Look at this equality:

\( (a + b) + c = a + (b + c) \) , or this one:

\( a . (b + c) = a.b + a.c \) .

They are true **structurally**. In principle, You can just replace one side of the equality with the other side without any extra comment. However, we usually like to describe these in terms of processes. For the first equality, we might say that *adding* the first two and then the sum to the third is the same as adding the first to the sum of the last two. For the second equality, we might say that from left to right it is *multiplying* through a set of parentheses, and from right to left, it is *factoring* something out. The italics are in the language of processes. Thus, when does the structure matter? Here is a strange example that I observed when teaching differential equations.
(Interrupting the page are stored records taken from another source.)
(* ===== verification/MmuSpec.v ===== *)
(** * Specification of the page-table operations

    Every operation of kernel/src/mmu.rs on a well-formed tree, as its effect on
    the [walk] of every address: which addresses change, to what, and that nothing else
    does. *)

From Stdlib Require Import ZifyN ZifyNat.
From stdpp Require Import base gmap numbers functions list.
From S2P Require Import Prelude Mem MemInv PageAlloc Mmu Pte MmuTree.

(** The two [ensure_table]s differ only in which call zeroes the new page. *)
Lemma ensure_table_user_eq parent idx s : ensure_table_user parent idx s = ensure_table parent idx s.
Proof.
  unfold ensure_table_user, ensure_table, try_, ok_or, alloc_pages_zeroed, mbind, M_bind.
  destruct (pte_read parent idx s) as [[e s1]| |]; [|done..].
  destruct (pte_valid e); [done|]. destruct (alloc_pages 0 s1) as [[[a|] s2]| |]; try done.
  change (nrange 0 (N.to_nat (bsize 0))) with [0]. cbn [for_each].
  rewrite N.mul_0_l, N.add_0_r. unfold mbind, M_bind, mret, M_ret.
  destruct (zero_page a s2) as [[[] s3]| |]; reflexivity.
Qed.

Definition child (p : path) (i : N) : path :=
  match p with PRoot => PL1 i | PL1 i2 => PL0 i2 i | PL0 _ _ => PRoot end.

Definition inner (p : path) : Prop := match p with PL0 _ _ => False | _ => True end.

Lemma entry_table_pointer `{PageAllocator G} g s a :
  pinv s g → live g a → b_base (buddy s) + b_real_count (buddy s) * PAGE_SIZE ≤ PHYS_LIMIT →
  entry_table (pte a PTE_V) = Some a.
Proof.
  intros I Hl Hp. destruct (live_phys g s a I Hl Hp) as [Ha Hlt]. unfold entry_table.
  rewrite pte_valid_pte, pte_leaf_pte, pte_addr_pte by done. done.
Qed.

Section spec.
Context `{PageAllocator G}.

(** A step that keeps all tables and all translations. *)
Record pt_grow (g g' : G) (s s' : PMem) (root : N) : Prop := mkPtGrow {
  pg_step : pt_step g g' s s' root;
  pg_tbl q a : path_ok q → tbl s root q = Some a → tbl s' root q = Some a;
  pg_walk va : walk root va s' = walk root va s
}.

Lemma pt_grow_refl g s root : pt_wf g s root → pt_grow g g s s root.
Proof. intros W. split; [by apply pt_step_refl|done|done]. Qed.

Lemma pt_grow_trans g1 g2 g3 s1 s2 s3 root :
  pt_grow g1 g2 s1 s2 root → pt_grow g2 g3 s2 s3 root → pt_grow g1 g3 s1 s3 root.
Proof.
  intros [P1 T1 L1] [P2 T2 L2]. split; [by eapply pt_step_trans|by auto|].
  intros va. by rewrite L2.
Qed.

(** A new page beside the tree, whatever it holds. *)
Lemma new_page_grow g g' s s' root a :
  pt_wf g s root → pinv s' g' → ¬ live g a → (∀ x, live g' x ↔ live g x ∨ x = a) → same_area s s' →
  (∀ x, live g x → keeps s s' x) →
  pt_grow g g' s s' root ∧ (∀ q, path_ok q → tbl s' root q ≠ Some a).
Proof.
  intros W I' Hn Hl A K.
  assert (∀ p x, path_ok p → tbl s root p = Some x → keeps s s' x) as K'.
  { intros p x Hp Hx. apply K. by apply (pt_live _ _ _ W p). }
  pose proof (tbl_ext g s s' root W K') as T.
  split; [split; [split|..]|]; try done.
  - eapply pt_wf_ext; try done. intros x Hx. apply Hl. by left.
  - intros x Hx. apply Hl. by left.
  - intros p x Hp. rewrite T by done. eauto.
  - intros x Hx _. auto.
  - intros q x Hq. by rewrite T.
  - intros va. by eapply walk_ext.
  - intros q Hq. rewrite T by done. intros Hx. apply Hn. by apply (pt_live _ _ _ W q).
Qed.

(** A fresh page beside the tree. *)
Lemma fresh_page_grow g g' s s' root a :
  pt_wf g s root → fresh_page s s' g g' a →
  pt_grow g g' s s' root ∧ (∀ q, path_ok q → tbl s' root q ≠ Some a).
Proof. intros W [I' Hn Hl A Z K]. by apply new_page_grow. Qed.

(** Linking the fresh page. *)
Lemma link_grow g s root p t i n :
  pt_wf g s root → path_ok p → inner p → tbl s root p = Some t → i < 512 →
  pte_valid (pte_at s t i) = false → live g n →
  (∀ q, path_ok q → tbl s root q ≠ Some n) → (∀ j, j < 512 → pte_at s n j = 0) →
  let s' := set_ram (write_word (t + i * 8) (pte n PTE_V) (ram s)) s in
  pt_wf g s' root ∧ tbl s' root (child p i) = Some n ∧
  (∀ q a, path_ok q → tbl s root q = Some a → tbl s' root q = Some a) ∧
  (∀ q a, path_ok q → tbl s' root q = Some a → tbl s root q = Some a ∨ a = n) ∧
  ∀ va, walk root va s' = walk root va s.
Proof.
  intros W Hp Hin Ht Hi Hinv Hn Hq Hz s'.
  pose proof (entry_table_pointer g s n (pt_pinv _ _ _ W) Hn (pt_phys _ _ _ W)) as Hv.
  destruct p as [|i2|]; simpl in Hp, Hin; [| |done].
  - injection Ht as <-. simpl child. unfold s'.
    pose proof (root_link_tbl g s root W i (pte n PTE_V) n Hi Hinv Hv Hn Hq Hz) as T.
    split; [|split; [|split; [|split]]].
    + by apply (root_link_wf g s root W i (pte n PTE_V) n).
    + rewrite T by done. by rewrite decide_True.
    + intros q a Hqo Ha. rewrite T by done. case_decide as E; [|done]. subst q.
      by rewrite (root_link_old s root i Hinv) in Ha.
    + intros q a Hqo. rewrite T by done. case_decide; naive_solver.
    + intros va. by apply (root_link_walk g s root W i (pte n PTE_V) n).
  - simpl child. unfold s'.
    destruct (l1_link_step g s root W i2 t i (pte n PTE_V) Hp Hi Ht n Hv Hn Hq) as [W' Hsub].
    split; [done|]. split; [|split; [|split]].
    + by rewrite (l1_write_tbl_new g s root W i2 t i (pte n PTE_V) Hp Hi Ht).
    + intros q a Hqo Ha. rewrite (l1_write_tbl g s root W i2 t i (pte n PTE_V) Hp Hi Ht q Hqo); [done|].
      intros ->. simpl in Ha, Ht. rewrite Ht in Ha. simpl in Ha.
      unfold entry_table in Ha. by rewrite Hinv in Ha.
    + done.
    + intros va. by apply (l1_link_walk g s root i2 t i (pte n PTE_V) n).
Qed.

(** Why [ensure_table] fails: a leaf is in the way, or no page is left. *)
Definition ensure_fails (s : PMem) (t i : N) : Prop :=
  (pte_valid (pte_at s t i) = true ∧ pte_leaf (pte_at s t i) = true) ∨
  (pte_valid (pte_at s t i) = false ∧ alloc_pages 0 s = Ret (None, s)).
There is a technique in which you multiply both sides of a first order equation by something called “integrating factor”. The point is to write one side of the equation as the derivative of a function. For that, you need the product rule for derivatives: The derivative of a product of two functions is the derivative of the first times the second, plus the derivative of the second times the first. In symbols, we can write the product rule as \( (fg)’=f’g+g’f \) or many other ways. When moving from left to right we are *doing* something, we *find* the derivative, we *multiply*, we *add*. However, it seems that when moving from right to left, we are not doing anything. We just replace \( f’g+g’f \) with \( (fg)’ \) . Indeed, the mere fact that we can just replace the right side of the product rule with the left side was quite unacceptable for one of the best students of my class (hence he couldn’t see the logic behind the integrating factor). I would like to see more examples in which understanding structure really matter.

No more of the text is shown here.